In Which Our Heroine Splinters Some More Analogies

1 June 2005

I didn't take any pictures at Mark's birthday party, so you'll just have to take my word for it that people showed up and had fun.

He's not having any fun now, poor dear: he has to be off over-the-counter allergy drugs until his allergist appointment. If we had any questions about whether they were making any difference, those questions have been thoroughly dispelled. Yikes. He's sneezing his poor head off, just sneezing for several minutes at a time. It can't be any fun to do. It's certainly alarming to listen to. They had better have good drugs for him.

Yesterday I finished writing "Awake," which was a different short story than I'd intended to finish next. Short stories have been like that for me lately: slippery. Like catching fish from a school with my hands: a short grasp on many of them, very few fish actually extracted. Luckily, I think the analogy ends there, in that having a short grasp makes me more likely to catch that fish again later? Maybe? And fish don't work like that.

Novel Gazing: pushing analogies until they splinter into tiny pieces since 2001.

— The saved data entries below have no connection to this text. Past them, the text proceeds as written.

(* ===== verification/Printing.v ===== *)
(** * Printing with literal formats

    A call of printf with a string literal, what it needs of the literal, and
    the formats of the kernel's messages a conversion at a time. *)

From S2P Require Import Prelude Memory LibString Ports Console.

(** Where the literals are is the linker's choice. *)
Definition say {D} (conv : Z) (lit : list Z → Z) (s : list Z) (args : list Z) (c : con D) : res (con D) :=
  '(c, _) ← printf conv (lit s) args c; Ok c.

(** The literal [s] lies in [m], clear of what printing changes. *)
Definition literal_ok (conv : Z) (lit : list Z → Z) (m : mem) (s : list Z) : Prop :=
  cstr m (lit s) s ∧ clear_of conv (lit s) (zlen s + 1).

Lemma literal_kept conv lit m m' s : kept conv m m' → literal_ok conv lit m s → literal_ok conv lit m' s.
Proof. intros Hk [Hl Hc]. split; [|done]. by eapply kept_cstr. Qed.

Lemma say_prints {D} conv lit t args out (c : con D) s :
  disjoint_regions VIDEO page_size conv scratch_size →
  shows c s → literal_ok conv lit (vmem c) t → zlen t < 2147483648 → formats (vmem c) conv t args out →
  returns (say conv lit t args c) (λ c', printed conv c s out c').
Proof.
  intros Hdis Hs [Hl Hc] Hz Hf. unfold say. eapply returns_bind; [by apply (printf_prints conv c s)|].
  intros [c' n] [_ Hp]. by apply returns_Ok.
Qed.

(** ** Formats, a conversion at a time *)
Definition hex8 (v : Z) : list Z := zero_padded (numeral 16 v).

Section formats.
Context (m : mem) (conv : Z).

Lemma formats_plain p f esp out :
  Forall (λ c, c ≠ 37) p → formats m conv f esp out → formats m conv (p ++ f) esp (p ++ out).
Proof. intros Hp Hf. induction Hp; [done|]. cbn. by apply F_char. Qed.

Lemma formats_hex8 v f esp out :
  0 ≤ v < 4294967296 → formats m conv f esp out → formats m conv (codes "%#x" ++ f) (v :: esp) (hex8 v ++ out).
Proof. intros Hv Hf. apply (F_conv m conv 1 120 f _ esp); [done|by apply C_hex8|done]. Qed.

Lemma formats_hex v f esp out :
  0 ≤ v < 4294967296 → formats m conv f esp out → formats m conv (codes "%x" ++ f) (v :: esp) (numeral 16 v ++ out).
Proof. intros Hv Hf. apply (F_conv m conv 0 120 f _ esp); [done|by apply C_hex|done]. Qed.

Lemma formats_unsigned v f esp out :
  0 ≤ v < 4294967296 → formats m conv f esp out → formats m conv (codes "%u" ++ f) (v :: esp) (numeral 10 v ++ out).
Proof. intros Hv Hf. apply (F_conv m conv 0 117 f _ esp); [done|by apply C_unsigned|done]. Qed.

Lemma formats_signed v f esp out :
  0 ≤ v < 2147483648 → formats m conv f esp out → formats m conv (codes "%d" ++ f) (v :: esp) (signed_numeral v ++ out).
Proof.
  intros Hv Hf. apply (F_conv m conv 0 100 f _ esp); [done| |done].
  rewrite <- (s32_small v) at 2 by lia. apply C_signed; lia.
Qed.

Lemma formats_string v l f esp out :
  cstr m v l → zlen l < 2147483648 → clear_of conv v (zlen l + 1) →
  formats m conv f esp out → formats m conv (codes "%s" ++ f) (v :: esp) (l ++ out).
Proof. intros Hl Hz Hc Hf. apply (F_conv m conv 0 115 f _ esp); [done|by apply C_string|done]. Qed.

(** A literal without a conversion. *)
Lemma plain_formats s args : Forall (λ ch, ch ≠ 37) s → formats m conv s args s.
Proof. induction 1; by constructor. Qed.
End formats.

Anyway, I'm in a novelly mood today, so I'm going to ignore the short stories unless they pounce on me (which fish hardly ever do) and see what the novels have to say.

I've just finished reading Lois McMaster Bujold's The Hallowed Hunt, which I liked, but it didn't blow me away as much as Paladin of Souls did. Very few things blow me away as much as Paladin of Souls did, though. It's just not a standard to which I can fairly hold reading material. Now I'm going to read the Brother Cadfael short stories in A Rare Benedictine, since it feels like a loose end after finishing all the Brother Cadfael novels. (Also, it's a short loose end, so it doesn't represent a major commitment the way some of the things on my pile do.)

Rachel brought cherries to Mark's birthday party, and the remainder of them will soon become cherry chocolate scones, which I love and which I did not expect to get for another two weeks at least.

The things that have been bothering me lately are not fixed -- not even partly fixed -- to the point where few of them feature progress towards being fixed. But I'm in an exceptionally energetic good mood anyway. I think "irrational exuberance in the face of unpleasant things" is one of my finer qualities, right up there with "ability to get the wrong end of interesting sticks." It's good to know one's abilities, I suppose.